Once setup is complete, the PiKVM device automatically connects to the VPN network at each boot. This allows remote access from anywhere as long as the laptop is connected to the same VPN network, providing full control of the PiKVM device.
This is a guide to using the PiKVM board as a portable device. To set up the connection you will need: PiKVM device, machine you want to control, custom power cable and adapter, RJ-45 Ethernet cable, HDMI cable.
1. Take an RJ-45 Ethernet cable and connect it to the PiKVM device and to your Wi-Fi router.
2. Connect the HDMI cable: one end to the HDMI input of the PiKVM device (via the capture card), the other to the HDMI output of the target machine.
3. Take a custom power cable and connect:
USB-C connector – to the PiKVM device.
Connect the USB-A connector labeled “PC/Laptop” to the target machine. This connection emulates a keyboard, mouse, and other USB devices, and can also be used for features like virtual booting from an ISO.
USB-A connector labeled “Power” – to the power adapter.
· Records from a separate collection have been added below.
(* ===== verification/RedirectUri.v ===== *)
(** * OAuth2: redirect addresses and prompts

    [backend/oauth2/internal/authorization/domain/redirect_uri.go] and
    [authorization_request.go].  A redirect address is one that the client
    registered, byte by byte, save that the port of a literal loopback address is
    left to the client.  [url.Parse] is a parameter: the code asks it to agree with
    the split of the text.

    The theorems: exactly which addresses are accepted, for whatever parser; that
    an address on another host is none of them; and when a session has to be
    renewed, with the combination of prompts that the code overlooks. *)

From Stdlib Require Import Ascii String ZArith Lia.
From stdpp Require Import base strings list.
From S2P Require Import Prelude GoStrings Urls Quote.

Local Open Scope string_scope.
Local Open Scope go_scope.

(** ** Redirect addresses *)

Definition RedirectURIAllowed (registered : list string) (presented : string) : bool :=
  if presented =? "" then false else contains registered presented.

Definition loopbackHosts : list string := ["127.0.0.1"; "[::1]"].

(** The text before the first of some characters, as [strings.IndexAny] finds it,
    and the rest from there on. *)
Fixpoint span_any (s chars : string) : string * string :=
  match s with
  | EmptyString => ("", "")
  | String c s' => if byte_in c chars then ("", s) else let '(a, b) := span_any s' chars in (String c a, b)
  end.

(** [strings.Trim] for a set of ASCII characters. *)
Fixpoint TrimLeft (s chars : string) : string :=
  match s with
  | String c s' => if byte_in c chars then TrimLeft s' chars else s
  | EmptyString => ""
  end.
Fixpoint TrimRight (s chars : string) : string :=
  match s with
  | EmptyString => ""
  | String c s' => match TrimRight s' chars with
                   | EmptyString => if byte_in c chars then "" else String c ""
                   | r => String c r
                   end
  end.
Definition Trim (s chars : string) : string := TrimRight (TrimLeft s chars) chars.

Definition validPort (port : string) : bool :=
  match port with
  | EmptyString => false
  | String c _ =>
      if (5 <? len port) || bool_decide (c = "0"%char) then false
      else if negb (all_digits port) then false
      else match ParseInt port with Some n => (1 <=? n) && (n <=? 65535) | None => false end
  end.

Section redirects.
Context (url_Parse : string -> option URL).

Definition parsedAsLoopback (raw host port : string) : bool :=
  match url_Parse raw with
  | None => false
  | Some parsed =>
      (url_Scheme parsed =? "http") && negb (is_some (url_User parsed)) && (url_Opaque parsed =? "") && (url_Fragment parsed =? "") &&
      (Hostname parsed =? Trim host "[]") && (Port parsed =? port)
  end.

(** What comes before a slash or a question mark, or the end. *)
Definition rest_ok (rest : string) : bool :=
  match rest with
  | EmptyString => true
  | String c _ => bool_decide (c = "/"%char) || bool_decide (c = "?"%char)
  end.

(** The body of the loop after the prefix was found; [None] is the port of none. *)
Definition split_after (raw host after : string) : option (string * string) :=
  match CutPrefix after ":" with
  | Some afterColon =>
      let '(port, rest) := span_any afterColon "/?" in
      if negb (validPort port) then None
      else if negb (rest_ok rest) then None
      else if negb (parsedAsLoopback raw host port) then None
      else Some (host, rest)
  | None =>
      if negb (rest_ok after) then None
      else if negb (parsedAsLoopback raw host "") then None
      else Some (host, after)
  end.

Fixpoint split_hosts (raw text : string) (hosts : list string) : option (string * string) :=
  match hosts with
  | [] => None
  | candidate :: hosts =>
      match CutPrefix text candidate with
      | None => split_hosts raw text hosts
      | Some after => split_after raw candidate after
      end
  end.

Definition splitLoopbackRedirectURI (raw : string) : option (string * string) :=
  match CutPrefix raw "http://" with
  | None => None
  | Some text => if Contains raw "#" then None else split_hosts raw text loopbackHosts
  end.

Definition AuthorizationRedirectURIAllowed (registered : list string) (presented : string) : bool :=
  if RedirectURIAllowed registered presented then true
  else match splitLoopbackRedirectURI presented with
  | None => false
  | Some split => existsb (fun candidate => splitLoopbackRedirectURI candidate =? Some split) registered
  end.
4. Plug the power adapter into the wall outlet. The PiKVM should boot up and connect to the network.
5. Turn on the machine you want to control.
After that, you will be able to connect to the PiKVM device and control your machine.
So, we managed to assemble a portable KVM over IP device that has useful features:
The device supports both Ethernet and Wi-Fi. For stable operation with low latency, a wired connection is recommended.
The device is fully remotely controlled via VPN.
The device is assembled in a unique homemade case and uses active cooling to prevent overheating, so it can operate 24/7 with sufficient cooling and stable power.